I mean that what is the time required to reach its maximum speed from rest?
Are the prop tests in this article on 3s or 4s? Seems like a pretty important bit of info to leave out!
4S :) thanks for reminder updated now.
are the shafts replaceable, i have bad luck with hollow ssshaft motors
you might have to replace the whole bell, shafts are not removable from the bell.
This site is great. Thanks, sincerely.
So, I’m starting to build my first proper FPV/acro quad, and I’m just having a hard time figuring out compatibility. Or as much, what math needs to be done.
I was actually planning on using these motors on a 210/5″ quad setup, with a 3S battery and 30A ESCs (that’s enough, right?). I’d really like to run a 3S setup for weight, but I don’t want a 2 minute flight time. Would this power/motor combo be bad?? Or is there a better motor you could think of for the setup.

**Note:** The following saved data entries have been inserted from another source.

(** The two writes of a swap. *)
Lemma swap_cells b pos1 pos2 cell1 cell2 s :
  board_shape b →
  cellAtZ b (prow pos1) (pcol pos1) = Some cell1 →
  cellAtZ b (prow pos2) (pcol pos2) = Some cell2 →
  ∃ t1 temp,
    setCellZ b pos1 (placed cell2 pos1 s) = Ok t1 ∧
    setCellZ t1 pos2 (placed cell1 pos2 s) = Ok temp ∧
    board_shape temp ∧
    (∀ r c, cellAt temp r c =
       if decide (at_slot pos2 r c) then Some (placed cell1 pos2 s)
       else if decide (at_slot pos1 r c) then Some (placed cell2 pos1 s)
       else cellAt b r c).
Proof.
  intros Hb H1 H2.
  apply cellAtZ_Some in H1 as (Hr1 & Hc1 & H1). apply cellAtZ_Some in H2 as (Hr2 & Hc2 & H2).
  destruct (cellAt_lt _ _ _ _ Hb H1) as [Hlr1 Hlc1].
  destruct (cellAt_lt _ _ _ _ Hb H2) as [Hlr2 Hlc2].
  unfold setCellZ.
  destruct (cellAt_setCell b _ _ (placed cell2 pos1 s) Hb Hlr1 Hlc1) as (t1 & E1 & Hb1 & Hl1).
  destruct (cellAt_setCell t1 _ _ (placed cell1 pos2 s) Hb1 Hlr2 Hlc2) as (temp & E2 & Hb2 & Hl2).
  exists t1, temp. split_and!; [done..|].
  intros r c. rewrite Hl2, Hl1.
  destruct (decide (at_slot pos2 r c)) as [Hs2|Hs2].
  - rewrite decide_True; [done|]. by apply at_slot_to_nat.
  - rewrite decide_False; [|by rewrite at_slot_to_nat].
    destruct (decide (at_slot pos1 r c)) as [Hs1|Hs1].
    + rewrite decide_True; [done|]. by apply at_slot_to_nat.
    + rewrite decide_False; [done|]. by rewrite at_slot_to_nat.
Qed.

Lemma cellAtZ_at_slot b p r c :
  at_slot p r c → cellAtZ b (prow p) (pcol p) = cellAt b r c.
Proof. intros [-> ->]. apply cellAtZ_of_nat. Qed.

Lemma cellAtZ_slot b p x :
  cellAtZ b (prow p) (pcol p) = Some x →
  ∃ r c, at_slot p r c ∧ cellAt b r c = Some x.
Proof.
  intros H. apply cellAtZ_Some in H as (Hr & Hc & H).
  exists (Z.to_nat (prow p)), (Z.to_nat (pcol p)). split; [|done]. unfold at_slot. lia.
Qed.

Lemma at_slot_inj p r c r' c' : at_slot p r c → at_slot p r' c' → r = r' ∧ c = c'.
Proof. unfold at_slot. lia. Qed.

I’m obviously new, but I’d like components that could grow as I do as a pilot.
As a follow up, most of the places I’ve seen recommended a naze32 FC, but this site seems to have argued against that. Would a beginner notice the differences in a more modern controller.
Thanks for any feedback and keep up the good work.
You will not notice any benefit of this big motor on a 3S and a 5″ prop. If you want to make a light build with your 210 frame and a 3S, you can safely go with any reputable brand 2205 2600kv motor and a 20A esc to pair your 11.1v lipo. That will give you more than enought power and quick response to start with as your quad AUW will be under 400g (with a ~100g lipo, ie 3s 1300mah).
Hey Oscar, i have a noob question on which i cannot find the answer to. I truly hope you can help me on this one.
The question is really simple. Is every ESC compatible with every FC. I ask this because i already ordered my moters and esc’s. (Emax RS2205S + Bullet D-SHOT’s 30A ) i ordered these as a set. So would these work with for example a Kombini?
Now i dont want to order a non-compatible FC. I would be truly greatfull if i could get some in depth info regarding this, besides youre reviews are awesome!
Kind regards, hope to hear you soon ;)
it’s gets a bit more complicated than that.
firstly, find out what ESC protocol your ESC uses.
secondly, find out what FC firmware your FC can be flashed, and if that firmware support the ESC protocols of your ESC.
Most of the time this is not a problem, but with DShot, Betaflight supports it, but Raceflight and Cleanflight currently don’t.